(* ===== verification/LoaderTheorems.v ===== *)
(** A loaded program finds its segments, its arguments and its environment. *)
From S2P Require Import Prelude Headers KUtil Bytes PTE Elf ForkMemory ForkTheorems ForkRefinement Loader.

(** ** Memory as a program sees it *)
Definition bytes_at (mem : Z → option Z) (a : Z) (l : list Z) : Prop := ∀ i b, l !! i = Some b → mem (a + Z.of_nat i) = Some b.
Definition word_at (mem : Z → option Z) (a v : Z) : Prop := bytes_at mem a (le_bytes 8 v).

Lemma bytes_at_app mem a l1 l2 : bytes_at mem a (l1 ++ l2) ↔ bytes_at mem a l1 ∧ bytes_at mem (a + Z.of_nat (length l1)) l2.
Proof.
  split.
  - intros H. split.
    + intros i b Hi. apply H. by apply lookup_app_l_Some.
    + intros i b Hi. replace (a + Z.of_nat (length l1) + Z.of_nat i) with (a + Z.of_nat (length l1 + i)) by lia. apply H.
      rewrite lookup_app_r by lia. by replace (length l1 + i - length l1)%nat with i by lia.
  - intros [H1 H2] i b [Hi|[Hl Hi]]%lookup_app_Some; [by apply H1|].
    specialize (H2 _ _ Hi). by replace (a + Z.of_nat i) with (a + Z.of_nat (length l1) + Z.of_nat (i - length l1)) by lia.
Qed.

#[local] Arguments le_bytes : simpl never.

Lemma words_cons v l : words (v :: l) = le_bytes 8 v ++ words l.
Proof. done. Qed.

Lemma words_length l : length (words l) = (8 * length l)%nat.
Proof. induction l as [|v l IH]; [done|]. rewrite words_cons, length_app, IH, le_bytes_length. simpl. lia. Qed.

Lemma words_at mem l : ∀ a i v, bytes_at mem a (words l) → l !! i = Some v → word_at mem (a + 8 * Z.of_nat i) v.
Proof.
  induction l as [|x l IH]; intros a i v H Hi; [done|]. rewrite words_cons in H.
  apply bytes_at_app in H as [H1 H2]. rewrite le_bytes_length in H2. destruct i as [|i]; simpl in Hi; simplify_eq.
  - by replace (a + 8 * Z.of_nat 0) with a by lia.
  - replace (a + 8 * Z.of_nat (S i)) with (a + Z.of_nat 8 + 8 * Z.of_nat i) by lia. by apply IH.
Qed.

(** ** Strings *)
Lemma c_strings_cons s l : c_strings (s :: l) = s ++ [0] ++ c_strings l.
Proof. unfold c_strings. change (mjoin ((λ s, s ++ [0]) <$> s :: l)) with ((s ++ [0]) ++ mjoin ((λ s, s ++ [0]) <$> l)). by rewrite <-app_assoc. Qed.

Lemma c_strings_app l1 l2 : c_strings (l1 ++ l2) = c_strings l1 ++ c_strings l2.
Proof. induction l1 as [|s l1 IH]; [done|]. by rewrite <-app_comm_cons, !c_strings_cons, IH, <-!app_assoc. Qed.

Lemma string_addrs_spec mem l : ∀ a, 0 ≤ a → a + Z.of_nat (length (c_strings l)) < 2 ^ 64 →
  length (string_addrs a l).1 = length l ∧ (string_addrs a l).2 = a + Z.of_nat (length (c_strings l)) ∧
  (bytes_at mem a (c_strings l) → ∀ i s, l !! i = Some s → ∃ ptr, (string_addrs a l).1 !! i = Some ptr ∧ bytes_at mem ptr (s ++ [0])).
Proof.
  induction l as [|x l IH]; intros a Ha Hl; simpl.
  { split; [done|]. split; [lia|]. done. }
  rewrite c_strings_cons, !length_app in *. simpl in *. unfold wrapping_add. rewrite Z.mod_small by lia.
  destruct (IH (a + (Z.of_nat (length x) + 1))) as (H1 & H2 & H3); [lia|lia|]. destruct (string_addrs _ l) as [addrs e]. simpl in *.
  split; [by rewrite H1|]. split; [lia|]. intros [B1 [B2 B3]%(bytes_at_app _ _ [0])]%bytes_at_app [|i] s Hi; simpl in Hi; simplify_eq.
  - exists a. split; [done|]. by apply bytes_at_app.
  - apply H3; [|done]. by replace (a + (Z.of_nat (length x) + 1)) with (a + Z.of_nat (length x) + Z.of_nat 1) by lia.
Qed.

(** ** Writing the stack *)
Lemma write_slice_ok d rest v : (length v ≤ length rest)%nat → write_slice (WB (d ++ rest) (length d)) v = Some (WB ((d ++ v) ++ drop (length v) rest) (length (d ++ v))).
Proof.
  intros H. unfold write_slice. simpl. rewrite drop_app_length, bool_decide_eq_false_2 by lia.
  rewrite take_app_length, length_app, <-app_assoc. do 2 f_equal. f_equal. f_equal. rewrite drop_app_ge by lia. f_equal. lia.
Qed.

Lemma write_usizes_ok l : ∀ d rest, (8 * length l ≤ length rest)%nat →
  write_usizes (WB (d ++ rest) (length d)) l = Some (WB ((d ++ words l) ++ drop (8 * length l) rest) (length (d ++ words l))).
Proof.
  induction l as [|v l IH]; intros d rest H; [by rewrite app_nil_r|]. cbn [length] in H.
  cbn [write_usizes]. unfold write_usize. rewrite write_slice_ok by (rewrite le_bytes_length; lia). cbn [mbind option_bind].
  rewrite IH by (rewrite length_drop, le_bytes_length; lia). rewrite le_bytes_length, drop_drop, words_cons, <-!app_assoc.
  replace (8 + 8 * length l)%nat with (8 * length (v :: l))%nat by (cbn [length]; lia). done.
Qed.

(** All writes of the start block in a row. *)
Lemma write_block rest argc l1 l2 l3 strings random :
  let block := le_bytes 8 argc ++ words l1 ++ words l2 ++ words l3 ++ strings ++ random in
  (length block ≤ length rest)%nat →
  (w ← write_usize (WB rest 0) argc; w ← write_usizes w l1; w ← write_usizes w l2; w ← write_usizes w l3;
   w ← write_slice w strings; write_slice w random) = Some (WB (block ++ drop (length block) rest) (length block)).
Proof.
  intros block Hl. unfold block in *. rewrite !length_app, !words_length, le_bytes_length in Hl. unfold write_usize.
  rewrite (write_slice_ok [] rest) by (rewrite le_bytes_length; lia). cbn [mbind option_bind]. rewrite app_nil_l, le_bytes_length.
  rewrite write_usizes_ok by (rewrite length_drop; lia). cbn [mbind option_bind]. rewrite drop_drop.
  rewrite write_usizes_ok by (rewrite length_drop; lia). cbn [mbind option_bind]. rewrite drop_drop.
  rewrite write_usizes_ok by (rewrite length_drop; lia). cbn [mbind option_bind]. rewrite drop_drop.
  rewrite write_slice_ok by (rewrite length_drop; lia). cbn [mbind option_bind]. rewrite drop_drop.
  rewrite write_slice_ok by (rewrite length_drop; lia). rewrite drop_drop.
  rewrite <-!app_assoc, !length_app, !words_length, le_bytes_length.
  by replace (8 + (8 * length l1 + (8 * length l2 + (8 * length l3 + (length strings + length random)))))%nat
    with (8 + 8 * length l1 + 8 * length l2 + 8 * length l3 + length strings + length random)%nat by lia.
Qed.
---
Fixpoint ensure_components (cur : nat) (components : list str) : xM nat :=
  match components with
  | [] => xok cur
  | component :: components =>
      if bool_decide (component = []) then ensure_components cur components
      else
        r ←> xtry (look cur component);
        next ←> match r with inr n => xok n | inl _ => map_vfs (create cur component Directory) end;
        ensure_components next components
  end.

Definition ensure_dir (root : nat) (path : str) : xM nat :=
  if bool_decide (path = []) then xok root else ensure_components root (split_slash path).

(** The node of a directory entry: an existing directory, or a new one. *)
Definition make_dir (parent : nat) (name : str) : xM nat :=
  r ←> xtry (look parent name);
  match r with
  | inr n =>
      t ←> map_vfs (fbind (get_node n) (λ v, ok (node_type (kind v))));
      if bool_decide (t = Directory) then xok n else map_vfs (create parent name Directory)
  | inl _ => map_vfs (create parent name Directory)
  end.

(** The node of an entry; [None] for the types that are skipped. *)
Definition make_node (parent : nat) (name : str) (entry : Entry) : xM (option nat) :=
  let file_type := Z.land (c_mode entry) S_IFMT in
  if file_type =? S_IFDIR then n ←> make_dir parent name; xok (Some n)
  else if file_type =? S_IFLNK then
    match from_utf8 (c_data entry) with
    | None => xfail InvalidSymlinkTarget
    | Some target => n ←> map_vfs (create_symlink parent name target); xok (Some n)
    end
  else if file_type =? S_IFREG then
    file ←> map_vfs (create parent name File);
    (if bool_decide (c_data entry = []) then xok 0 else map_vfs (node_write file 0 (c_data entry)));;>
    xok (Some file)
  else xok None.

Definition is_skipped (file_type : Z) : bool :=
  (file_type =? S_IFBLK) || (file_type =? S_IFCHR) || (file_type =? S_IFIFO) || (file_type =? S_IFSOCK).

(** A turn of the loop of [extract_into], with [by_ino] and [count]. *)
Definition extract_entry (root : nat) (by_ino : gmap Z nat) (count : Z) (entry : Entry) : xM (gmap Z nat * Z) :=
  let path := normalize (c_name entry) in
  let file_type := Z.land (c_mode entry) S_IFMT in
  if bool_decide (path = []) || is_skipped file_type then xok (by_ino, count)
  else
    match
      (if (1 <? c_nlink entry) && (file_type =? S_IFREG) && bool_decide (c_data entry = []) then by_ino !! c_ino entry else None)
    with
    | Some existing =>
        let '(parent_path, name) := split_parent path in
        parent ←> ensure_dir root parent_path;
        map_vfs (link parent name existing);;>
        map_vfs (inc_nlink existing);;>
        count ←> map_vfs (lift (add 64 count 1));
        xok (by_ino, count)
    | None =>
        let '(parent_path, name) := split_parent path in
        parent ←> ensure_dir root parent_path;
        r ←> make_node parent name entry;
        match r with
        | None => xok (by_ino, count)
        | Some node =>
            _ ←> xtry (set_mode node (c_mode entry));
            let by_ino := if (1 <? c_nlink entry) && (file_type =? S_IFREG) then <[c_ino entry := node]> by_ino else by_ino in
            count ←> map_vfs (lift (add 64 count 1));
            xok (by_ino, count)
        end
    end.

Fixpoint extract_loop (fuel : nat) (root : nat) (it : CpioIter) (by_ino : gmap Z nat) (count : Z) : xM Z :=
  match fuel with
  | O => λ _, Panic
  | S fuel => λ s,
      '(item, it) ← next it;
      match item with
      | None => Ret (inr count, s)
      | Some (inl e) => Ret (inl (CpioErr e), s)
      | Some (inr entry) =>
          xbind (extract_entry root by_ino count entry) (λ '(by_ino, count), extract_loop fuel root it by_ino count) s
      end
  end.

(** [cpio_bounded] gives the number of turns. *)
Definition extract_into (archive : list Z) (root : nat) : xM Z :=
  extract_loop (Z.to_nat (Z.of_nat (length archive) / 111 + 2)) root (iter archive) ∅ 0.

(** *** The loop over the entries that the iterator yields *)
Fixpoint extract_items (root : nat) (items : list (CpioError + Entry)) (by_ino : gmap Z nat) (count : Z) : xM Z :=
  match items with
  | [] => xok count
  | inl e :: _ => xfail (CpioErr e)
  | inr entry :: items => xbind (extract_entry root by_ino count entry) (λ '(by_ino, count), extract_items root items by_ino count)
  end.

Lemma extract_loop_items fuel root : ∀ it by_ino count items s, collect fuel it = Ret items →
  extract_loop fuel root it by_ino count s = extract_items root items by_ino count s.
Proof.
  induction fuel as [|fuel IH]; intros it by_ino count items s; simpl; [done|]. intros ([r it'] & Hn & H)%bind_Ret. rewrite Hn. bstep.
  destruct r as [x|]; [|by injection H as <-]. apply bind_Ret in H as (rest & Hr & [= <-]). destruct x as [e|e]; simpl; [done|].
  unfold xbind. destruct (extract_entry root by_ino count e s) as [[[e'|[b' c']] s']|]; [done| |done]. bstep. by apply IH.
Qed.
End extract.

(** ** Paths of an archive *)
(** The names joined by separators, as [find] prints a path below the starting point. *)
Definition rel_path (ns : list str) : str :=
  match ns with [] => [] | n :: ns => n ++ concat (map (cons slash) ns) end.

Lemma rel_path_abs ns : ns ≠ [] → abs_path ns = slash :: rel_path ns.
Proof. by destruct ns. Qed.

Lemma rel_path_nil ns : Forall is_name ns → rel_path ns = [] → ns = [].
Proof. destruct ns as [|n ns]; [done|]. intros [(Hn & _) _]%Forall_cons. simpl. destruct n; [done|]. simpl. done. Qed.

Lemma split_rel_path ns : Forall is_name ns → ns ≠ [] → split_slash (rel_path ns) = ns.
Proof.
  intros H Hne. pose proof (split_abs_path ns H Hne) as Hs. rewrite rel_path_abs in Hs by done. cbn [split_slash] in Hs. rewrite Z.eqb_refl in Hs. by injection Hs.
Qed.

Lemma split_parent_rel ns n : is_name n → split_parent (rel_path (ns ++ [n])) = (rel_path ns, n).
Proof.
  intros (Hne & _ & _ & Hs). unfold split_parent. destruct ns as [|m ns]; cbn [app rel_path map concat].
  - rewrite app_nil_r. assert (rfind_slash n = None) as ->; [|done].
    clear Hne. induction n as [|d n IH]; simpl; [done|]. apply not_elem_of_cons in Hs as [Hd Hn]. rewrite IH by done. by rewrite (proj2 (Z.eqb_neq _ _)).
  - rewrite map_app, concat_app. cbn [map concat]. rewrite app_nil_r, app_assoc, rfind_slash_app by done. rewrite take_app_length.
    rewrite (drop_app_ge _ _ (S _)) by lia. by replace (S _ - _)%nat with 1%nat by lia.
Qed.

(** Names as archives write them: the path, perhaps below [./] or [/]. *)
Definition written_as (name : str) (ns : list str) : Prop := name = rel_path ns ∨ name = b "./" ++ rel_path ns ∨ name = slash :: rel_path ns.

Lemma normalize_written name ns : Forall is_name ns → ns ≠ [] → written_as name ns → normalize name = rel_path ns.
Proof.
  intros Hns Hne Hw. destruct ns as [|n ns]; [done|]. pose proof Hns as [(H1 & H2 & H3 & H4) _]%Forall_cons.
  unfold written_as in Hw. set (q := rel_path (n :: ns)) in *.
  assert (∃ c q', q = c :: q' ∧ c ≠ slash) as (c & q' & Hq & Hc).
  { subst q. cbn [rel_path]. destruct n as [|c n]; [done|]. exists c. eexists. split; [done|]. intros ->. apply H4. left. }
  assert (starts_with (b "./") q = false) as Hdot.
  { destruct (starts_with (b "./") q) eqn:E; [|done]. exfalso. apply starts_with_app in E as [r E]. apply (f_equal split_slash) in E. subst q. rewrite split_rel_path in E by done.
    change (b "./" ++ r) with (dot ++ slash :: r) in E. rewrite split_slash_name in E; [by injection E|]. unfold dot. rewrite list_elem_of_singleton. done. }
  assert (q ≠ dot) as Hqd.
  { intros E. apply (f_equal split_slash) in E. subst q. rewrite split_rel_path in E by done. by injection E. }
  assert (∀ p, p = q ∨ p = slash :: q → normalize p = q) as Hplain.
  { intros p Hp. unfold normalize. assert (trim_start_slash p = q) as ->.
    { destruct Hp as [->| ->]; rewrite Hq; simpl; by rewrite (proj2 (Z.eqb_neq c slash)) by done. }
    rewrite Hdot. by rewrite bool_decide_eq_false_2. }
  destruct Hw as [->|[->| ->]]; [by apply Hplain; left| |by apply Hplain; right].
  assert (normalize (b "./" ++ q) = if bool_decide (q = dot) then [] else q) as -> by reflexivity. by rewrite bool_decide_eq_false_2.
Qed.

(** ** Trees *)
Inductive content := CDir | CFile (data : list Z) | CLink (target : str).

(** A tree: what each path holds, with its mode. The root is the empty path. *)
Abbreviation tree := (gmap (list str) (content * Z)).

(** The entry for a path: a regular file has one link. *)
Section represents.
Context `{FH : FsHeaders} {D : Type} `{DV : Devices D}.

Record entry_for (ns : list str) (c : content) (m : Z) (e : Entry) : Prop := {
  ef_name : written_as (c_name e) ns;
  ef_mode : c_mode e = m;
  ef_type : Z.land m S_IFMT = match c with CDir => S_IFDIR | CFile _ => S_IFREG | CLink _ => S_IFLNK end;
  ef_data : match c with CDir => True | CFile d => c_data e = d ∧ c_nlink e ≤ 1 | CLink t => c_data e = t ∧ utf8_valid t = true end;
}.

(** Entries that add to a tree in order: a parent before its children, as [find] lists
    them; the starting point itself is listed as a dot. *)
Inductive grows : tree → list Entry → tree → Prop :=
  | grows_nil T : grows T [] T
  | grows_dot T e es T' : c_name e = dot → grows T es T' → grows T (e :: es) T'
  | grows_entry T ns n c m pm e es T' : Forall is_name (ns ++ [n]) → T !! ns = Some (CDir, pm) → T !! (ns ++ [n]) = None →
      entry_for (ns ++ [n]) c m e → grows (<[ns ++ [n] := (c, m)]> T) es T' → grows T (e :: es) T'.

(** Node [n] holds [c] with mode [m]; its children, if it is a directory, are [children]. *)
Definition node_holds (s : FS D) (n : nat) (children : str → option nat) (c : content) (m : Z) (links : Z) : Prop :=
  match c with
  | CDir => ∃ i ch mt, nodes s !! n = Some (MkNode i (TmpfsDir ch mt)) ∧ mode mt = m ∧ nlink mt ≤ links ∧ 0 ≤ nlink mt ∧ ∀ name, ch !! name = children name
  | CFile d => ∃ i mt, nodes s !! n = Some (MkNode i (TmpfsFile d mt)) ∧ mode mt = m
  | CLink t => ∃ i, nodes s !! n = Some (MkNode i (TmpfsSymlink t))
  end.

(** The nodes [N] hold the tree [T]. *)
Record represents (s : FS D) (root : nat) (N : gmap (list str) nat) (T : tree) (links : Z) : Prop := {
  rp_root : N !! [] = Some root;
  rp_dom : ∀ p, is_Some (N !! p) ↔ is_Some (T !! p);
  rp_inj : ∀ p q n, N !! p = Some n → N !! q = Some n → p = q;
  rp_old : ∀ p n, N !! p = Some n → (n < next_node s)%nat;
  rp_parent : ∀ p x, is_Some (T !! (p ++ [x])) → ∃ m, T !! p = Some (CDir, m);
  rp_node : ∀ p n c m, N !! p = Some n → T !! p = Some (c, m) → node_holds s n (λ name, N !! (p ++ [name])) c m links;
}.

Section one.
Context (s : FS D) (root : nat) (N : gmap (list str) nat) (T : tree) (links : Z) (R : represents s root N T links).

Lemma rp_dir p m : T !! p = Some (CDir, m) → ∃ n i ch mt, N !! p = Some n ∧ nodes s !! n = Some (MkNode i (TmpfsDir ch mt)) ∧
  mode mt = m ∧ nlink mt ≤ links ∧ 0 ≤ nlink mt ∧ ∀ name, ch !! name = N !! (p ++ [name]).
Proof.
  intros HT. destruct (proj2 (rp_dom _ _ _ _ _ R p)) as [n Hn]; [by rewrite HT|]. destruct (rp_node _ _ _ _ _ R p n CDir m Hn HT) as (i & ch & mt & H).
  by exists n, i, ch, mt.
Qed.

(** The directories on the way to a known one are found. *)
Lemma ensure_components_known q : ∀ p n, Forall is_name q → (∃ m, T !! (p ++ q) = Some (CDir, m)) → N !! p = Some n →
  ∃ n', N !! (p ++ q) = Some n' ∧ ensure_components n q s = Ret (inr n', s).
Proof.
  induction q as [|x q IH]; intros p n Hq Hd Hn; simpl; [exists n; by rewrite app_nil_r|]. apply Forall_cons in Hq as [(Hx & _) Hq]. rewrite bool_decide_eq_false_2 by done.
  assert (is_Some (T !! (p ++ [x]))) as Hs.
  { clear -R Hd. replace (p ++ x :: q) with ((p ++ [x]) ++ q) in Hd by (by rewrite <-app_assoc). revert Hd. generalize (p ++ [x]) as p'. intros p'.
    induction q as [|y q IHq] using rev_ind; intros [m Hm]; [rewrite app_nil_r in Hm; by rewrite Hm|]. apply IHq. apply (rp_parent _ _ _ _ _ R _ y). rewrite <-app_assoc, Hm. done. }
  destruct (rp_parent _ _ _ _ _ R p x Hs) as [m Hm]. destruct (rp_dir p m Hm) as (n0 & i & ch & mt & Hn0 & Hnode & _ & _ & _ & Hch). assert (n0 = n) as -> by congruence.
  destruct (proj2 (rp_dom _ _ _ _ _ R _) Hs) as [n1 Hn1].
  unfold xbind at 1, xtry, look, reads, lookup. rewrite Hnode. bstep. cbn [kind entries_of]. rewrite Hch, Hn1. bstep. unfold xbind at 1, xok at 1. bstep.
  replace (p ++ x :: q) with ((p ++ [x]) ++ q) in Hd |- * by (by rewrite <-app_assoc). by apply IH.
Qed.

To do
The answer must consist of every line from the data that contains the word "CLink".

Your response
Inductive content := CDir | CFile (data : list Z) | CLink (target : str).
  ef_type : Z.land m S_IFMT = match c with CDir => S_IFDIR | CFile _ => S_IFREG | CLink _ => S_IFLNK end;
  ef_data : match c with CDir => True | CFile d => c_data e = d ∧ c_nlink e ≤ 1 | CLink t => c_data e = t ∧ utf8_valid t = true end;
  | CLink t => ∃ i, nodes s !! n = Some (MkNode i (TmpfsSymlink t))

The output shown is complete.